Stored items =
BEGIN

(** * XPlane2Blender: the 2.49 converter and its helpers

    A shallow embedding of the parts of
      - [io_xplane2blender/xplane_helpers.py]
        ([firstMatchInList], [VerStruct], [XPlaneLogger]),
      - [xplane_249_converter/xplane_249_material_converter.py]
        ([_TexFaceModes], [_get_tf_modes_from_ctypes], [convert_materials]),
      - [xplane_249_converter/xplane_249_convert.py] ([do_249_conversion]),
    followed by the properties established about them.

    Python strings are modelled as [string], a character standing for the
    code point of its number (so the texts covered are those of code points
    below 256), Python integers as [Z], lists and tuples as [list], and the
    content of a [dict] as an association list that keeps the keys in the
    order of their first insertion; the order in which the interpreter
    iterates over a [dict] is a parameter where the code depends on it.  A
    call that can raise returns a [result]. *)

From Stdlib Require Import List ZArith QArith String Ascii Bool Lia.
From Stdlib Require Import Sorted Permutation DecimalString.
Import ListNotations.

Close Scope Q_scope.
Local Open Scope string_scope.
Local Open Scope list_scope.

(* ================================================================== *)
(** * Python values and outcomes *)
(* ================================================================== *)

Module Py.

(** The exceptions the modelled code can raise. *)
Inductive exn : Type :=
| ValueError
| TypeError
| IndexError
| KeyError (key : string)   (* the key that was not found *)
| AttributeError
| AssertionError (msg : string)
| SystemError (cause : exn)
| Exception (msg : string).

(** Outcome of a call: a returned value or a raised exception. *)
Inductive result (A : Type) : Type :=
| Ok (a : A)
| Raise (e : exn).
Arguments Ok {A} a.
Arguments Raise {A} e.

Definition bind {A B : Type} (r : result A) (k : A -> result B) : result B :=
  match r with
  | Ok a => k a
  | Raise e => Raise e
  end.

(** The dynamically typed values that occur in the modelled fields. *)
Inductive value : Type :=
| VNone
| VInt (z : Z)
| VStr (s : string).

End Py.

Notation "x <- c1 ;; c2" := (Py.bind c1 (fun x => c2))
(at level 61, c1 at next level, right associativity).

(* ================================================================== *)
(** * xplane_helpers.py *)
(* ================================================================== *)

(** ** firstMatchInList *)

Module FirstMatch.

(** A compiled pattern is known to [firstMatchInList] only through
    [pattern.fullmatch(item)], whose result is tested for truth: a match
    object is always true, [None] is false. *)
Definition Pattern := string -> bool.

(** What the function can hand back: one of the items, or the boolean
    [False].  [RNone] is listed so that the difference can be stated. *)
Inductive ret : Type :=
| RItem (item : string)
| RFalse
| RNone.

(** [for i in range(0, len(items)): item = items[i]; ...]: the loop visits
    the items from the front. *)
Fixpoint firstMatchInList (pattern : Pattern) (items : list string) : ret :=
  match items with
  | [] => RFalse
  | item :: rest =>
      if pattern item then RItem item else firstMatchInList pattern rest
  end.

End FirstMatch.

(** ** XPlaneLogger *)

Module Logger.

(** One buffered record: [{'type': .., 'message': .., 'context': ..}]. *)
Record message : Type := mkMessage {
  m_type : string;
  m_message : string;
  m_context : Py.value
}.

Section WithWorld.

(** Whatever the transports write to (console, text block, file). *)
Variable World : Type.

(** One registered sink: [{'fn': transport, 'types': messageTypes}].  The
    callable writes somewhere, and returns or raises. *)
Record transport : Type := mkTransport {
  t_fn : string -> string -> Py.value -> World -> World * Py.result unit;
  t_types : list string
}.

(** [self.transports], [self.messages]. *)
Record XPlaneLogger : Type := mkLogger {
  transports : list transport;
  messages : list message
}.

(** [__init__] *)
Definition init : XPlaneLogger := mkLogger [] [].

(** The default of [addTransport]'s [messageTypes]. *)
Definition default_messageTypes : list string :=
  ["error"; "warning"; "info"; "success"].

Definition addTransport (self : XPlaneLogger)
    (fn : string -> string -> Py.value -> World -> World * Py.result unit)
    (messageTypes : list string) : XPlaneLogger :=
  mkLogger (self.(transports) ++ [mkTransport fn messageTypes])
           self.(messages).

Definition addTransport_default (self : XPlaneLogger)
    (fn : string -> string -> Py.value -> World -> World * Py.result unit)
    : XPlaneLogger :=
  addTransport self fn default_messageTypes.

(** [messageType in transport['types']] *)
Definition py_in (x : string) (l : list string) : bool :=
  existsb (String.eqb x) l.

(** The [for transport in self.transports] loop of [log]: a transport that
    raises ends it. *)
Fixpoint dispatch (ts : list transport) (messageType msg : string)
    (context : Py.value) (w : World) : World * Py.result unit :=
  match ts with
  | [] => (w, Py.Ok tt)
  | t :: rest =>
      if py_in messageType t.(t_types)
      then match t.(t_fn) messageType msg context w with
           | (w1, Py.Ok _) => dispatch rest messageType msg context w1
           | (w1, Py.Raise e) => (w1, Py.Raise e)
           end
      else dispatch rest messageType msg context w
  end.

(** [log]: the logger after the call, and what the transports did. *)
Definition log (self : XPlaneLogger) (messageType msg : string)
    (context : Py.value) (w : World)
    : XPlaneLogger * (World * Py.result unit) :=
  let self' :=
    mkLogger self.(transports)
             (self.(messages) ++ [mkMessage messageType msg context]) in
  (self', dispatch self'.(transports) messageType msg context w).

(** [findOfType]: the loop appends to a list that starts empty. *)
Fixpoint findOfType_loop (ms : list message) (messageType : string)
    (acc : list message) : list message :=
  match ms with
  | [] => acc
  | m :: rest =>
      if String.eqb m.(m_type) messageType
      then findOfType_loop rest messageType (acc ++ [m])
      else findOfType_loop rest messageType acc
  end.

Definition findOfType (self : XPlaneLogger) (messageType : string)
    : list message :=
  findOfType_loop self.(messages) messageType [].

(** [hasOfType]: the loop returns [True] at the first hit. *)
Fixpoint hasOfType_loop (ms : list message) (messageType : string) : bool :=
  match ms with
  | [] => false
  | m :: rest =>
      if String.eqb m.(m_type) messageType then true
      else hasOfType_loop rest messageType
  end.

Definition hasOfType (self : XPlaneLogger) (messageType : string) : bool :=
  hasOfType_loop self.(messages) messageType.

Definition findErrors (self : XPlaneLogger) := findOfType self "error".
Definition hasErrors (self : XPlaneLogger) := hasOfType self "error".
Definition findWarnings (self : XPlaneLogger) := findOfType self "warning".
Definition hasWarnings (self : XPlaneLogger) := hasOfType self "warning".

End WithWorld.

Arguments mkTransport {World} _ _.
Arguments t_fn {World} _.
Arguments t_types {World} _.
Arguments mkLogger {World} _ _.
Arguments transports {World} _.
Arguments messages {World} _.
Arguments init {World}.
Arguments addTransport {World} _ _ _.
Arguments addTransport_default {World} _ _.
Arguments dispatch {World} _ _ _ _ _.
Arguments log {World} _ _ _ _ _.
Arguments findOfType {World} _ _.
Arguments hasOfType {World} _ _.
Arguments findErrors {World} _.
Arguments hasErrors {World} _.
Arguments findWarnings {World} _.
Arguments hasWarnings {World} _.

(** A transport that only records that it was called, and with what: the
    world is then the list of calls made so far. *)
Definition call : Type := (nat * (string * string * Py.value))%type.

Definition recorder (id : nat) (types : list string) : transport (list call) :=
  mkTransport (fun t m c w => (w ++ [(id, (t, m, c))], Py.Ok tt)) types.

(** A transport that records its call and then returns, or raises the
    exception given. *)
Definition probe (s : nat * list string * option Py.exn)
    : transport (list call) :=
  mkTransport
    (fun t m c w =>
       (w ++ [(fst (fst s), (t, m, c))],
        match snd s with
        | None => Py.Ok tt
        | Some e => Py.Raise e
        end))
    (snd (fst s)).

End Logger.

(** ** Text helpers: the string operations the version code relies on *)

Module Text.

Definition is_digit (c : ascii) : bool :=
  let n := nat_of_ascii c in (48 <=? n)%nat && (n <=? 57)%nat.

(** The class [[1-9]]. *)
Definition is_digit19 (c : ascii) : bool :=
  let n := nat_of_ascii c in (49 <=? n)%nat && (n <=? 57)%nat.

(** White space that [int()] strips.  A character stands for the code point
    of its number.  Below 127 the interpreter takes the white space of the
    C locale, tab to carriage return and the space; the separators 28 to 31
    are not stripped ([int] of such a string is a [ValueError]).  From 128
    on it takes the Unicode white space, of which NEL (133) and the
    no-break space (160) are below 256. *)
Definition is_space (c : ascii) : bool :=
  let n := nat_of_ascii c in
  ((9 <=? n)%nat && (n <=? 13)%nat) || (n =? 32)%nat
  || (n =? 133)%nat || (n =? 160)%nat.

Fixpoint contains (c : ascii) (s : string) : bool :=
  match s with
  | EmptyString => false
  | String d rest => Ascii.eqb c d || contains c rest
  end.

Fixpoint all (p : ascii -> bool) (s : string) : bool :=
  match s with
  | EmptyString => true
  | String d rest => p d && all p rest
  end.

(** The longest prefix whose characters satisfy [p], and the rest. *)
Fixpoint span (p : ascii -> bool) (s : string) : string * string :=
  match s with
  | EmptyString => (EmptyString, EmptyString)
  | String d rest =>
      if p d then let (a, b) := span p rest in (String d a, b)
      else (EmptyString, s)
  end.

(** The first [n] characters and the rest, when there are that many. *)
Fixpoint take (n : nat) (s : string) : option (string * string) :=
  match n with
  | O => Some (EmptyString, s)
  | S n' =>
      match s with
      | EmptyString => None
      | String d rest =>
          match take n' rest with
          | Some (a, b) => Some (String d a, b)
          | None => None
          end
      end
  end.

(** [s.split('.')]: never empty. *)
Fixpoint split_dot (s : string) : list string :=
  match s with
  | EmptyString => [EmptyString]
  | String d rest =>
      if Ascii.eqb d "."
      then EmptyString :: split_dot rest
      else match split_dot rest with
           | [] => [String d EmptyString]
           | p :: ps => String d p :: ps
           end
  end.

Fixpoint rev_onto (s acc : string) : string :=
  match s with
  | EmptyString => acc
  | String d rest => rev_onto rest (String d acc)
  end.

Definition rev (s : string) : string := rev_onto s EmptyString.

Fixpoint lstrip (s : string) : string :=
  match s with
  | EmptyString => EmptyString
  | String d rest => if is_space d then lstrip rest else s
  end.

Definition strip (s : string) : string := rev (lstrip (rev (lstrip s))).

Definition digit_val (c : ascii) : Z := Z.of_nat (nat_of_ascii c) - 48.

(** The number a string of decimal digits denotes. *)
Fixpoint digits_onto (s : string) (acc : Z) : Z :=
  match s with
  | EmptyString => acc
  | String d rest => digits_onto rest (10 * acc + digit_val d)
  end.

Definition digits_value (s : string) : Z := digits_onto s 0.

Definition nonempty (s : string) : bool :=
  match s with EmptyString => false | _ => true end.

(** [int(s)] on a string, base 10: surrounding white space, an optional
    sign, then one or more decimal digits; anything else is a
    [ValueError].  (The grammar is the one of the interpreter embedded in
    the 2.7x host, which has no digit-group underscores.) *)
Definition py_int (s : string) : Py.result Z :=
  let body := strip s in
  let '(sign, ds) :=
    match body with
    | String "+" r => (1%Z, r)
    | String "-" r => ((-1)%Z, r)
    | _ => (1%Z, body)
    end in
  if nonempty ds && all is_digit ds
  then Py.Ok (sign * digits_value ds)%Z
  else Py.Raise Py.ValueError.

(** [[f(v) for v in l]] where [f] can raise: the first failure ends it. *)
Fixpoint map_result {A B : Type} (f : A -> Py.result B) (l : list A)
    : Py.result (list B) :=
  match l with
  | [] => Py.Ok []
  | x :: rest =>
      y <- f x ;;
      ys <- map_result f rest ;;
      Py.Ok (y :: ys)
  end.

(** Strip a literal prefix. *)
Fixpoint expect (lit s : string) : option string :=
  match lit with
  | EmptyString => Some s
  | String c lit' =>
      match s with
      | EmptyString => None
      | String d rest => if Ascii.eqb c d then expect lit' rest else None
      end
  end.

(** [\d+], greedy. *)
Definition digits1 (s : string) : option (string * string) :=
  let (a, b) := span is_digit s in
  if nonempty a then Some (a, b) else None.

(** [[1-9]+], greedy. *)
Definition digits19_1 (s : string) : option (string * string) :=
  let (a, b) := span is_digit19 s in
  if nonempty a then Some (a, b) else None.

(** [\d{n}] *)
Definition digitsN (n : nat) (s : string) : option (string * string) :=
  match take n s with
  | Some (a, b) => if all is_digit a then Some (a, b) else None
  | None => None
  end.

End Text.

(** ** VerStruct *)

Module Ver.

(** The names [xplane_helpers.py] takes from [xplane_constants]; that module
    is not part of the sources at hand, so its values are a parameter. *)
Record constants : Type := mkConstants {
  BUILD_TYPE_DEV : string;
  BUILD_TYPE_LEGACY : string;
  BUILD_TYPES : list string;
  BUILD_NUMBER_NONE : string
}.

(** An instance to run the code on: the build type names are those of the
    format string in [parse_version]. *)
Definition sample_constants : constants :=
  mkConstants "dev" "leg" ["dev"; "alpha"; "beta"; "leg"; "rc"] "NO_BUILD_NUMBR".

END

Task to complete = Among the lines of the data, find every one that holds "lstrip" and copy it.

Answer section =
Fixpoint lstrip (s : string) : string :=
  | String d rest => if is_space d then lstrip rest else s
Definition strip (s : string) : string := rev (lstrip (rev (lstrip s))).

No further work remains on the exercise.